• [Required action]:
This task calls for copying each line below that contains "TStr".

[Stored items]
○ ○ ○
(** ** The theorems *)

(** [C17] A run of insertions, removals of the smallest and modifications, with
    names shorter than 20 characters, that never inserts into a heap of MAXSIZE
    students returns, prints what the specification prints and is a run of the
    specification: the heap is a list of students from which [popHeap] takes one
    with the smallest id without disturbing the order of the others.  A run that
    inserts into a full heap is undefined. *)
Theorem heap_runs_refine h l ops :
  heap_rep h l → Forall name_fits ops →
  if room (lsize h) ops
  then ∃ h' out l', run h ops = Ok (h', out) ∧ spec_run l ops l' out ∧ heap_rep h' l'
  else run h ops = Err Undef.
Proof. apply run_refines. Qed.

(** [C18] [initialHeap] orders any list of students without changing it, and
    taking the smallest until the heap is empty yields all of them sorted. *)
Theorem initialHeap_sorts h l :
  list_rep h l →
  ∃ h' r, initialHeap h = Ok h' ∧ heap_rep h' l ∧ drain (length l) h' = Ok r ∧ r ≡ₚ l ∧
    StronglySorted (λ x y : student, x.1 ≤ y.1) r.
Proof.
  intros H. destruct (initialHeap_rep h l H) as (h' & R & H'). destruct (drain_sorts (length l) h' l H') as (r & ? & ? & ?); [done|].
  by exists h', r.
Qed.

(** The printed list shows the students in the order of the list, the last
    inserted first, whatever the order of the heap array. *)
Lemma printStaticLinkList_prints h l :
  list_rep h l → ∃ ss, ident <$> ss = l ∧ printStaticLinkList h =
    Ok (TStr "In the static linklist(from head to tail): \n" ::
        if decide (l = []) then [TStr "It is empty\n"] else ss ≫= printStudent).
Proof. apply print_list. Qed.

(** The accesses the code does not guard: an insertion into a full heap
    uses the index -1, a name of 20 or more characters does not fit into the
    node, a negative index is not rejected by [modifyIdByIndex]. *)
Theorem heap_undefined h l id nm i :
  heap_rep h l →
  (zlen l = MAXSIZE → pushHeapByIdAndName h id nm = Err Undef ∧ insertListAtHead h (mk_Student 0 id nm 0 0) = Err Undef) ∧
  (NAMESIZE ≤ Z.of_nat (String.length nm) → pushHeapByIdAndName h id nm = Err Undef) ∧
  (i < 0 → modifyIdByIndex h i id = Err Undef ∧ modifyNameByIndex h i nm = Err Undef).
Proof.
  intros H. pose proof (heap_rep_length h l H) as Hlen. pose proof H as [[o [Hsh Hhd Hc Hz Hsz Hst]] _].
  split_and!.
  - intros Hfull. eapply full_undefined; [done|lia].
  - intros Hn. unfold pushHeapByIdAndName. destruct (decide (lsize h = MAXSIZE)) as [Hf|Hf].
    + rewrite Hf in Hst. destruct (topStack_empty _ Hst) as [-> _]. cbn [mbind outcome_bind]. by rewrite upd_node_negative.
    + destruct (topStack_free _ _ Hst ltac:(lia)) as [-> _]. cbn [mbind outcome_bind].
      destruct (aget_in_range (nodes h) (lsize h) ltac:(lia)) as (s & Hs & _).
      destruct (upd_node_aget (set_stack (popStack (unusedIndexs h)) h) (lsize h) (set_id id) s Hs) as (h1 & -> & _).
      cbn [mbind outcome_bind]. unfold copy_name. by rewrite (proj2 (Z.ltb_ge _ _) Hn).
  - intros Hi. unfold modifyIdByIndex, modifyNameByIndex. rewrite (proj2 (Z.leb_gt _ _)) by lia.
    rewrite !upd_node_negative by done. split; [done|]. unfold copy_name. destruct (_ <? _); [|done].
    cbn [mbind outcome_bind]. by rewrite upd_node_negative.
Qed.

(** ** Concrete heaps *)

Definition raw : StaticLinkList :=
  mk_StaticLinkList (replicate (Z.to_nat MAXSIZE) (mk_Student 0 0 "" 0 0)) 0 0
    (mk_Stack (replicate (Z.to_nat MAXSIZE) 0) 0).

Definition start : StaticLinkList := match initialStaticLinkList raw with Ok h => h | Err _ => raw end.

Lemma start_rep : heap_rep start [].
Proof.
  unfold start. destruct (initialStaticLinkList_rep raw) as (h' & -> & H); [..|done];
    cbn [nodes unusedIndexs index raw]; unfold zlen; by rewrite length_replicate.
Qed.

Definition three_ops : list op := [Push 30 "a"; Push 10 "b"; Push 20 "c"].

Definition three : StaticLinkList := match run start three_ops with Ok r => r.1 | Err _ => start end.

Definition three_students : list student := [(20, "c"); (10, "b"); (30, "a")].

Lemma three_rep : heap_rep three three_students.
Proof.
  unfold three. pose proof (run_refines start [] three_ops start_rep) as R.
  rewrite <-(heap_rep_length _ _ start_rep) in R. destruct R as (h' & out & l' & -> & Hs & H).
  - by repeat constructor.
  - assert (l' = three_students) as ->; [|done].
    repeat match goal with H : spec_run _ _ _ _ |- _ => inversion H; subst; clear H
      | H : spec_step _ (Push _ _) _ _ |- _ => inversion H; subst; clear H; [|done..] end. done.
Qed.

#[global] Opaque raw start three.

Lemma heap_runs_refine_witness :
  ∃ h' out l', run three [Pop; ModId (mk_Student 0 20 "c" 0 0) 40; Push 5 "d"; Pop] = Ok (h', out) ∧
    spec_run three_students [Pop; ModId (mk_Student 0 20 "c" 0 0) 40; Push 5 "d"; Pop] l' out ∧ heap_rep h' l'.
Proof.
  pose proof (heap_runs_refine three three_students
    [Pop; ModId (mk_Student 0 20 "c" 0 0) 40; Push 5 "d"; Pop] three_rep ltac:(by repeat constructor)) as R.
  rewrite <-(heap_rep_length _ _ three_rep) in R. exact R.
Defined.

Lemma initialHeap_sorts_witness :
  ∃ h' r, initialHeap three = Ok h' ∧ heap_rep h' three_students ∧ drain 3 h' = Ok r ∧ r ≡ₚ three_students ∧
    StronglySorted (λ x y : student, x.1 ≤ y.1) r.
Proof. apply (initialHeap_sorts three three_students (proj1 three_rep)). Defined.

Lemma printStaticLinkList_prints_witness :
  ∃ ss, ident <$> ss = three_students ∧ printStaticLinkList three =
    Ok (TStr "In the static linklist(from head to tail): \n" ::
        if decide (three_students = []) then [TStr "It is empty\n"] else ss ≫= printStudent).
Proof. apply (printStaticLinkList_prints three three_students (proj1 three_rep)). Defined.

Lemma heap_undefined_witness :
  modifyIdByIndex three (-1) 7 = Err Undef ∧
  pushHeapByIdAndName three 7 "a name that is far too long" = Err Undef.
Proof.
  destruct (heap_undefined three three_students 7 "a name that is far too long" (-1) three_rep) as (_ & H2 & H3).
  split; [apply H3; lia|apply H2; by vm_compute].
Defined.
○ ○ ○
• [Task result]:
    Ok (TStr "In the static linklist(from head to tail): \n" ::
        if decide (l = []) then [TStr "It is empty\n"] else ss ≫= printStudent).
    Ok (TStr "In the static linklist(from head to tail): \n" ::
        if decide (three_students = []) then [TStr "It is empty\n"] else ss ≫= printStudent).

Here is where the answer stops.